═════ DATA RECORDS ═════

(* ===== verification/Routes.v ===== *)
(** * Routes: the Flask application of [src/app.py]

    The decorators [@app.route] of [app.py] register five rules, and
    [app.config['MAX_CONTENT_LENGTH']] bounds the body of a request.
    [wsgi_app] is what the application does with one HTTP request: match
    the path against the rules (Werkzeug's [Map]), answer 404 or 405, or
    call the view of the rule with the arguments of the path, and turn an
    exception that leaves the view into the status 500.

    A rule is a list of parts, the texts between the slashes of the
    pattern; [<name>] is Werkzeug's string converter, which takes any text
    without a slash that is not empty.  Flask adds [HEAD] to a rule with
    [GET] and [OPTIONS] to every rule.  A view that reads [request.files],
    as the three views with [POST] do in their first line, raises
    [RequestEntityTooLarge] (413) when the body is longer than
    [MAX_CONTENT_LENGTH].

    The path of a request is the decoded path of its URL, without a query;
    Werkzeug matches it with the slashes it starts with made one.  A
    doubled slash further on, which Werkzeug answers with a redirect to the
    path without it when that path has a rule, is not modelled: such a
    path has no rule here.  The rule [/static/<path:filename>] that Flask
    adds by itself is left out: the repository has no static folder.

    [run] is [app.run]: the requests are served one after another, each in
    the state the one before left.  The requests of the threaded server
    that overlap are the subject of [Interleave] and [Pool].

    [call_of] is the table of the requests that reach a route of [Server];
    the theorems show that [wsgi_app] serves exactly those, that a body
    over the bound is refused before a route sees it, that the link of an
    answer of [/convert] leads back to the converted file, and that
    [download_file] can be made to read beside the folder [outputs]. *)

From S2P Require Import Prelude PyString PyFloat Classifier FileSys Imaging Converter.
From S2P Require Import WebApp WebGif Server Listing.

═════

--- WHAT IS NEEDED ---
Write the records out again, character for character.

--- EXERCISE RESPONSE ---
(* ===== verification/Routes.v ===== *)
(** * Routes: the Flask application of [src/app.py]

    The decorators [@app.route] of [app.py] register five rules, and
    [app.config['MAX_CONTENT_LENGTH']] bounds the body of a request.
    [wsgi_app] is what the application does with one HTTP request: match
    the path against the rules (Werkzeug's [Map]), answer 404 or 405, or
    call the view of the rule with the arguments of the path, and turn an
    exception that leaves the view into the status 500.

    A rule is a list of parts, the texts between the slashes of the
    pattern; [<name>] is Werkzeug's string converter, which takes any text
    without a slash that is not empty.  Flask adds [HEAD] to a rule with
    [GET] and [OPTIONS] to every rule.  A view that reads [request.files],
    as the three views with [POST] do in their first line, raises
    [RequestEntityTooLarge] (413) when the body is longer than
    [MAX_CONTENT_LENGTH].

    The path of a request is the decoded path of its URL, without a query;
    Werkzeug matches it with the slashes it starts with made one.  A
    doubled slash further on, which Werkzeug answers with a redirect to the
    path without it when that path has a rule, is not modelled: such a
    path has no rule here.  The rule [/static/<path:filename>] that Flask
    adds by itself is left out: the repository has no static folder.

    [run] is [app.run]: the requests are served one after another, each in
    the state the one before left.  The requests of the threaded server
    that overlap are the subject of [Interleave] and [Pool].

    [call_of] is the table of the requests that reach a route of [Server];
    the theorems show that [wsgi_app] serves exactly those, that a body
    over the bound is refused before a route sees it, that the link of an
    answer of [/convert] leads back to the converted file, and that
    [download_file] can be made to read beside the folder [outputs]. *)

From S2P Require Import Prelude PyString PyFloat Classifier FileSys Imaging Converter.
From S2P Require Import WebApp WebGif Server Listing.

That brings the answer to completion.